Lemma Light_less_swo (w : World) : Std.StrictWeakOrder (Light_less w).
Proof.
  exact (StdFacts.descending_swo (Light_GetType w)).
Qed.

Lemma MeshRenderer_less_mesh_le w a b :
  MeshRenderer_less w b a = false -> mesh_le w a b.
Proof.
  unfold MeshRenderer_less, mesh_le, transparent.
  destruct (Material_GetTransparent w (MeshRenderer_GetMaterial w a)),
           (Material_GetTransparent w (MeshRenderer_GetMaterial w b));
    simpl; intros H; split; try congruence; intros _;
    apply Nat.ltb_ge; assumption.
Qed.

Lemma MeshRenderer_order_iff w l :
  MeshRenderer_order w l <-> StronglySorted (mesh_le w) l.
Proof.
  rewrite ListFacts.StronglySorted_nth_error. unfold MeshRenderer_order, mesh_le.
  split.
  - intros H i j a b Hij Hi Hj. split.
    + intros Ha. destruct (transparent w b) eqn:Hb; [reflexivity|].
      destruct (H j i b a Hj Hi) as [H1 _]. specialize (H1 Hb Ha). lia.
    + apply (H i j a b Hi Hj). lia.
  - intros H i j a b Hi Hj. split.
    + intros Ha Hb.
      destruct (lt_eq_lt_dec i j) as [[Hlt|Heq]|Hgt]; [assumption| |].
      * subst j. congruence.
      * destruct (H j i b a Hgt Hj Hi) as [H1 _]. specialize (H1 Hb). congruence.
    + intros Hij Hab.
      destruct (Nat.eq_dec i j) as [Heq|Hne].
      * subst j. assert (a = b) by congruence. subst b. lia.
      * apply (H i j a b); [lia|assumption..].
Qed.

Lemma Light_order_iff w l :
  Light_order w l <-> StronglySorted (light_ge w) l.
Proof.
  rewrite ListFacts.StronglySorted_nth_error. unfold Light_order, light_ge.
  split.
  - intros H i j a b Hij Hi Hj. apply (H i j a b); [assumption..|lia].
  - intros H i j a b Hi Hj Hij.
    destruct (Nat.eq_dec i j) as [Heq|Hne].
    + subst j. assert (a = b) by congruence. subst b. lia.
    + apply (H i j a b); [lia|assumption..].
Qed.

Lemma Light_order_grouped w l : Light_order w l -> Light_grouped w l.
Proof.
  intros H i j k a b c Hi Hj Hk Hij Hjk Hac.
  pose proof (H i j a b Hi Hj Hij). pose proof (H j k b c Hj Hk Hjk). lia.
Qed.

Lemma sorted_MeshRenderer_order w l :
  Std.is_sorted (MeshRenderer_less w) l -> MeshRenderer_order w l.
Proof.
  intros H. apply MeshRenderer_order_iff.
  apply (ListFacts.StronglySorted_impl (R := fun a b => MeshRenderer_less w b a = false));
    [|exact H].
  intros a b _ _. apply MeshRenderer_less_mesh_le.
Qed.

Lemma sorted_Light_order w l :
  Std.is_sorted (Light_less w) l -> Light_order w l.
Proof.
  intros H. apply Light_order_iff.
  apply (ListFacts.StronglySorted_impl (R := fun a b => Light_less w b a = false));
    [|exact H].
  intros a b _ _. unfold Light_less, light_ge. apply Z.ltb_ge.
Qed.

(** *** [Sort] *)

Lemma Sort_frame T (s : @State World) :
  unallocated (Sort T s) = unallocated s /\
  heap_next (Sort T s) = heap_next s /\
  world (Sort T s) = world s.
Proof. destruct T; simpl; auto. Qed.

Lemma Sort_permutes T (s : @State World) :
  Permutation (allocated s) (allocated (Sort T s)).
Proof.
  destruct T; simpl.
  - reflexivity.
  - apply Std.sort_permutes, MeshRenderer_less_swo.
  - apply Std.sort_permutes, Light_less_swo.
Qed.

Lemma Sort_establishes T (s : @State World) :
  sort_invariant T (world (Sort T s)) (allocated (Sort T s)).
Proof.
  destruct T; simpl.
  - exact I.
  - apply sorted_MeshRenderer_order, Std.sort_sorts, MeshRenderer_less_swo.
  - assert (Light_order (world s) (Std.sort (Light_less (world s)) (allocated s))) as H
      by apply sorted_Light_order, Std.sort_sorts, Light_less_swo.
    split; [exact H | now apply Light_order_grouped].
Qed.

(** *** [Instantiate] *)

Lemma refill_spec n (s : @State World) :
  allocated (refill n s) = allocated s /\
  unallocated (refill n s) = unallocated s ++ seq (heap_next s) n /\
  heap_next (refill n s) = heap_next s + n.
Proof.
  revert s. induction n as [|n IH]; intros s; simpl.
  - rewrite app_nil_r. auto.
  - destruct (IH (push_new s)) as (Ha & Hu & Hn). simpl in *.
    rewrite Ha, Hu, Hn, <- app_assoc. simpl. repeat split. lia.
Qed.

Lemma ensure_available_empty (s : @State World) :
  unallocated s = [] ->
  allocated (ensure_available s) = allocated s /\
  unallocated (ensure_available s) = seq (heap_next s) POOL_SIZE /\
  heap_next (ensure_available s) = heap_next s + POOL_SIZE /\
  world (ensure_available s) = world (refill POOL_SIZE s).
Proof.
  intros Hq. unfold ensure_available. rewrite Hq.
  change (length (@nil addr) =? 0) with true. cbv iota.
  destruct (refill_spec POOL_SIZE s) as (Ha & Hu & Hn).
  rewrite Ha, Hu, Hn, Hq. auto.
Qed.

Lemma ensure_available_nonempty (s : @State World) c q :
  unallocated s = c :: q -> ensure_available s = s.
Proof.
  intros Hq. unfold ensure_available. now rewrite Hq.
Qed.

(** [front()] is never called on an empty queue. *)
Lemma ensure_available_front (s : @State World) :
  unallocated (ensure_available s) <> [].
Proof.
  destruct (unallocated s) as [|c q] eqn:Hq.
  - destruct (ensure_available_empty s Hq) as (_ & Hu & _).
    rewrite Hu. discriminate.
  - rewrite (ensure_available_nonempty s Hq), Hq. discriminate.
Qed.

Lemma Instantiate_spec T e (s : @State World) :
  exists c q,
    unallocated (ensure_available s) = c :: q /\
    Instantiate T e s =
      (c, Sort T {| allocated := allocated (ensure_available s) ++ [c];
                    unallocated := q;
                    heap_next := heap_next (ensure_available s);
                    world := IComponent_Bind c e (world (ensure_available s)) |}).
Proof.
  destruct (unallocated (ensure_available s)) as [|c q] eqn:Hq.
  - now destruct (ensure_available_front s).
  - exists c, q. split; [reflexivity|].
    unfold Instantiate. now rewrite Hq.
Qed.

####

Task objective: Check each line of the material for "State". Copy the ones that have it.

Answer to the problem:
Lemma Sort_frame T (s : @State World) :
Lemma Sort_permutes T (s : @State World) :
Lemma Sort_establishes T (s : @State World) :
Lemma refill_spec n (s : @State World) :
Lemma ensure_available_empty (s : @State World) :
Lemma ensure_available_nonempty (s : @State World) c q :
Lemma ensure_available_front (s : @State World) :
Lemma Instantiate_spec T e (s : @State World) :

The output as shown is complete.